▶ Task instructions
Determine how many lines below include the string "emax". Reply with the number only.

═══

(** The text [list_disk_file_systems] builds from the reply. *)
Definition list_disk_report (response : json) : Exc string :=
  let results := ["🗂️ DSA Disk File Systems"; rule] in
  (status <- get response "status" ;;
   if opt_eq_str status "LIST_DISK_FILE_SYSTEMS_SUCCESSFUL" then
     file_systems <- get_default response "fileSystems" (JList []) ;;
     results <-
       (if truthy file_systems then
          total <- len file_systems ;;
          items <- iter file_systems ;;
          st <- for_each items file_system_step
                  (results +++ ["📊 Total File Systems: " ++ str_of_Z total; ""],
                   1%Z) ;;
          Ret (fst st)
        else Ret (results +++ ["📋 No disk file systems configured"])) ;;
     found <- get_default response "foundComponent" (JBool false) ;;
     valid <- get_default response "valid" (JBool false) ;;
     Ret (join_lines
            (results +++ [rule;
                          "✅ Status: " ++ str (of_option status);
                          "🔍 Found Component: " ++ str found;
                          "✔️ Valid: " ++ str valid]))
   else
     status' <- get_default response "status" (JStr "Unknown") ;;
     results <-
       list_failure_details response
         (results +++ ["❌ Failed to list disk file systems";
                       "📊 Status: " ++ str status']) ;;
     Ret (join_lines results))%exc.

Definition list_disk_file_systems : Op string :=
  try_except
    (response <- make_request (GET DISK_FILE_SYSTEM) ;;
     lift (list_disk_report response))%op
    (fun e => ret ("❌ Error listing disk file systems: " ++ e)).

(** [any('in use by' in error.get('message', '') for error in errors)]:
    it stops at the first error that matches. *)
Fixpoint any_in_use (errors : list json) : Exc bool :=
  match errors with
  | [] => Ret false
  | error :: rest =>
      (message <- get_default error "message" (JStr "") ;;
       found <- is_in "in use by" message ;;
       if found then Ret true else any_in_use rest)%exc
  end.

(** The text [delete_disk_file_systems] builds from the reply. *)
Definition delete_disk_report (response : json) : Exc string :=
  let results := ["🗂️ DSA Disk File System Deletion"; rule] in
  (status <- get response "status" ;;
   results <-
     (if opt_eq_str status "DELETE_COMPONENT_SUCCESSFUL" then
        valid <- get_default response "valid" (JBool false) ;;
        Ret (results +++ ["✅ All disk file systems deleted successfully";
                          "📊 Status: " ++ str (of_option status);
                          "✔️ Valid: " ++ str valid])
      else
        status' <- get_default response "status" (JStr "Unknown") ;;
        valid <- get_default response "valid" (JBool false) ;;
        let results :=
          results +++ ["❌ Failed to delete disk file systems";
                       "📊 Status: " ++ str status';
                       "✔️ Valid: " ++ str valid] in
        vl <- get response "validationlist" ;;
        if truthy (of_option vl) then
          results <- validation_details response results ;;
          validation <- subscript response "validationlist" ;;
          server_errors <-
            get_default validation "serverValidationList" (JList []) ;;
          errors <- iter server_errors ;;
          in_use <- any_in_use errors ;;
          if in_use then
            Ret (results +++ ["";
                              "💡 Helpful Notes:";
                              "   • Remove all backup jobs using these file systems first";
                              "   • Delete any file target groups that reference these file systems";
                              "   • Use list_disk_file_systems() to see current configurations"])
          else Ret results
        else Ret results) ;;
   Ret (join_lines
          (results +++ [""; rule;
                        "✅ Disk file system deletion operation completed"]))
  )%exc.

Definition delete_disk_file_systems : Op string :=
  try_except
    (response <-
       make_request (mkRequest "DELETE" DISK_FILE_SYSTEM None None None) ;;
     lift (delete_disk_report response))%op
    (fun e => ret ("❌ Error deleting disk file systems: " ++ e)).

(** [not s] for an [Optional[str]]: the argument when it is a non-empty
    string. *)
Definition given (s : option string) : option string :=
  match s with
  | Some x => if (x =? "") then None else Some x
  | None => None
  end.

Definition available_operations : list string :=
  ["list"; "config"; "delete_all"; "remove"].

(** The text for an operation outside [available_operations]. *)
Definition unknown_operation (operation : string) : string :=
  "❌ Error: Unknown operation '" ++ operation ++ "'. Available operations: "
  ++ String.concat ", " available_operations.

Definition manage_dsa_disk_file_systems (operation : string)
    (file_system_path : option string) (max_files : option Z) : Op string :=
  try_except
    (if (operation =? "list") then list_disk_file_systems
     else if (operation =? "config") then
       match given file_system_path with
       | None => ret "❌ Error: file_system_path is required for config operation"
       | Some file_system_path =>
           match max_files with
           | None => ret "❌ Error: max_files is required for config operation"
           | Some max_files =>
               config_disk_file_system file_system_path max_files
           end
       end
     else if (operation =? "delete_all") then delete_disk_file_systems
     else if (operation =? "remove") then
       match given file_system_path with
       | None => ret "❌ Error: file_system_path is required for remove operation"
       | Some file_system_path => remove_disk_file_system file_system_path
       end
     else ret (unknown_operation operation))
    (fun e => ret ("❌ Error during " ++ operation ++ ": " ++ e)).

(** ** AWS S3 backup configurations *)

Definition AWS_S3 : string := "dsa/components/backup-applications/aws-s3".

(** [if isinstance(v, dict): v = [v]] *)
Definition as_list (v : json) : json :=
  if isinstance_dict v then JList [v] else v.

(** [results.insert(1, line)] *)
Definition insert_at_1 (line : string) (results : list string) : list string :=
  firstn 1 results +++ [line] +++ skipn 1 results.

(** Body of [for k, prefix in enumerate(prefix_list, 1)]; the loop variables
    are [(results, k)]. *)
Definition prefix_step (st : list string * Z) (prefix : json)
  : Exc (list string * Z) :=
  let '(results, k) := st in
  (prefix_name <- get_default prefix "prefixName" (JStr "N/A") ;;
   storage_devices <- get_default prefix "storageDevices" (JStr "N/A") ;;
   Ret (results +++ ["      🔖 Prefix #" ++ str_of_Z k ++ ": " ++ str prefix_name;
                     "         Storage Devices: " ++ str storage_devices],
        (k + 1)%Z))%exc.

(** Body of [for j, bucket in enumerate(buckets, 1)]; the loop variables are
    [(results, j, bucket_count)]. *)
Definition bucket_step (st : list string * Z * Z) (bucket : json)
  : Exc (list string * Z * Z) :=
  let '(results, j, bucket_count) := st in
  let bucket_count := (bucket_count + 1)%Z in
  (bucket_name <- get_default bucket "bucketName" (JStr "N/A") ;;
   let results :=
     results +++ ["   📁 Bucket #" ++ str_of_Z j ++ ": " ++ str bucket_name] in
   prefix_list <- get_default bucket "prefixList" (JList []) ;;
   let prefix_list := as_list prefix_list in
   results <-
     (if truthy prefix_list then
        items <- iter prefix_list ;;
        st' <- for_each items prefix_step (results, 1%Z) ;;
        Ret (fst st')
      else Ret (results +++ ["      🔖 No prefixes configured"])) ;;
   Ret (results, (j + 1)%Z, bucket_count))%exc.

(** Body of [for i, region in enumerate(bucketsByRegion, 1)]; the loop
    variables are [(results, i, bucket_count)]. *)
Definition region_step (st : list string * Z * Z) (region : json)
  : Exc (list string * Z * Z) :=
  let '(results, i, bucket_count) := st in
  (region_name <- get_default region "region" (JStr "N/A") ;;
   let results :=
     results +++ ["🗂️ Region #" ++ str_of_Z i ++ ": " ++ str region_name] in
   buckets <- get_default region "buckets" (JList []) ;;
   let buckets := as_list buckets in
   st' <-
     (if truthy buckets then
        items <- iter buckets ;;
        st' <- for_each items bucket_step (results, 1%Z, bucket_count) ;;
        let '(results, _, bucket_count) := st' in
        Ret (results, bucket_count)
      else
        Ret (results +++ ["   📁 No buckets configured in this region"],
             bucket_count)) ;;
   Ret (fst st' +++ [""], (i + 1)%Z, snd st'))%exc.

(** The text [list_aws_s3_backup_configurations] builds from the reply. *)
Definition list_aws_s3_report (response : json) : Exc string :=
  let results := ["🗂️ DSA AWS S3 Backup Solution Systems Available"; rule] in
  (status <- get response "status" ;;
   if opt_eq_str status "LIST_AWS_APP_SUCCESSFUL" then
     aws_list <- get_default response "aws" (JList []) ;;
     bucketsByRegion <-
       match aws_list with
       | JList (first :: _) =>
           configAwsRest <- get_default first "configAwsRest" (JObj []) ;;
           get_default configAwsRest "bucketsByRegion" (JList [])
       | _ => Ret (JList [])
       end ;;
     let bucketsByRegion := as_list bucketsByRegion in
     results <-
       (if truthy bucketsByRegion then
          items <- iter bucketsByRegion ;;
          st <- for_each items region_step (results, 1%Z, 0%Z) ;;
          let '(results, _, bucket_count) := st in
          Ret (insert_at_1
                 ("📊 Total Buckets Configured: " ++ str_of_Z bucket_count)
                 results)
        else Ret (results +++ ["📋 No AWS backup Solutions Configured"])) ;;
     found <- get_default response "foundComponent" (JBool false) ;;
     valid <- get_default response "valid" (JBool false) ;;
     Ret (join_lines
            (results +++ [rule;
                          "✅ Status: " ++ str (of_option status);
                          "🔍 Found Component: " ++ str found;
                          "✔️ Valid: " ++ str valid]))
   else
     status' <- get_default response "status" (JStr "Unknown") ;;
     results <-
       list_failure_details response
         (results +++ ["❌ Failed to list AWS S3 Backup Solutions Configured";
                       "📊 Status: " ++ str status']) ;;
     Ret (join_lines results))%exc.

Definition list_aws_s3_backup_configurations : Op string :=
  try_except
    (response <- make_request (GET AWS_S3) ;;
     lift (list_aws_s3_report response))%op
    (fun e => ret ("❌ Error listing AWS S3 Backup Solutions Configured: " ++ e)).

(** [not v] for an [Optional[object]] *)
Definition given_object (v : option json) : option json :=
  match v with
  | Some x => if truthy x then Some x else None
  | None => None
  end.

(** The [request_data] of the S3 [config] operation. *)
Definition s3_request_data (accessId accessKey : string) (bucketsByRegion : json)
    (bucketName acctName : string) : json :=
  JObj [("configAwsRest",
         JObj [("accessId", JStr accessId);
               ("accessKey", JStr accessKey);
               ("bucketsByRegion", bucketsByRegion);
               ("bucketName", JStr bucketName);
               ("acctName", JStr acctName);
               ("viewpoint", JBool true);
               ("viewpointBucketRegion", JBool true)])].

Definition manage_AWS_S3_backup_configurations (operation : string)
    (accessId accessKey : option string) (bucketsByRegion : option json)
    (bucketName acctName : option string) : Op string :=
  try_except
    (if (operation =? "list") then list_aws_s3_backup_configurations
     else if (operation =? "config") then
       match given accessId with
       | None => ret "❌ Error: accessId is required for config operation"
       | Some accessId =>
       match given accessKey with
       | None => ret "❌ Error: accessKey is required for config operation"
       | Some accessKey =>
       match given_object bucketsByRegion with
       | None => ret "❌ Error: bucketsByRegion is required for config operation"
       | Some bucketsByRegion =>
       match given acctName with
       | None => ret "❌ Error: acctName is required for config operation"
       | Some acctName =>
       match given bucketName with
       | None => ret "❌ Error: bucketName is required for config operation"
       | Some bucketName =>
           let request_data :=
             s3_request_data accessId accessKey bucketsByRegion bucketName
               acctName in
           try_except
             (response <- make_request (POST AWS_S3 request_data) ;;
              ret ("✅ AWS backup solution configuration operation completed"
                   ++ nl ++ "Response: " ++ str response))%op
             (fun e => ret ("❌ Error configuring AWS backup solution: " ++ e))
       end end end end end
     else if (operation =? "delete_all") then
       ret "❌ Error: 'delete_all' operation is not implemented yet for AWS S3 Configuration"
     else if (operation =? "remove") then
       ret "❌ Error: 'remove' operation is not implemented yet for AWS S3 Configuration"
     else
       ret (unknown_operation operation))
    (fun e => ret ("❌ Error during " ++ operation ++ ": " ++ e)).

═══

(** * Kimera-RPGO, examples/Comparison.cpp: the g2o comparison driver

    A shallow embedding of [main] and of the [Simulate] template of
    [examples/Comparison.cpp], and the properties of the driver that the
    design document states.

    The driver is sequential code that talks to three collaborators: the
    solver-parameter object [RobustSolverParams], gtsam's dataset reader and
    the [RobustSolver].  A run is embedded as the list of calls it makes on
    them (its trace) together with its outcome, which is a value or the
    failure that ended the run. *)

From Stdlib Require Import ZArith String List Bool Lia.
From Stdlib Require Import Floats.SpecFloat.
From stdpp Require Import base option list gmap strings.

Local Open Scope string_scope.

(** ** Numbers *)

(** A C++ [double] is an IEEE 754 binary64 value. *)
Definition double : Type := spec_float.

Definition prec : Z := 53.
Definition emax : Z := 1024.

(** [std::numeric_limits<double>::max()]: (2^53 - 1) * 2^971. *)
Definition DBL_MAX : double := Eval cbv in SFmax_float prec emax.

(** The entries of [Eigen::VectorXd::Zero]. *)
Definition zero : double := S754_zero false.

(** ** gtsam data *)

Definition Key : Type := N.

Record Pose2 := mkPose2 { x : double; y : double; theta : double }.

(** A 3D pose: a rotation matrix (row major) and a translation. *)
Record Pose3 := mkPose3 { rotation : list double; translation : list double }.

═══

▶ Worked solution
2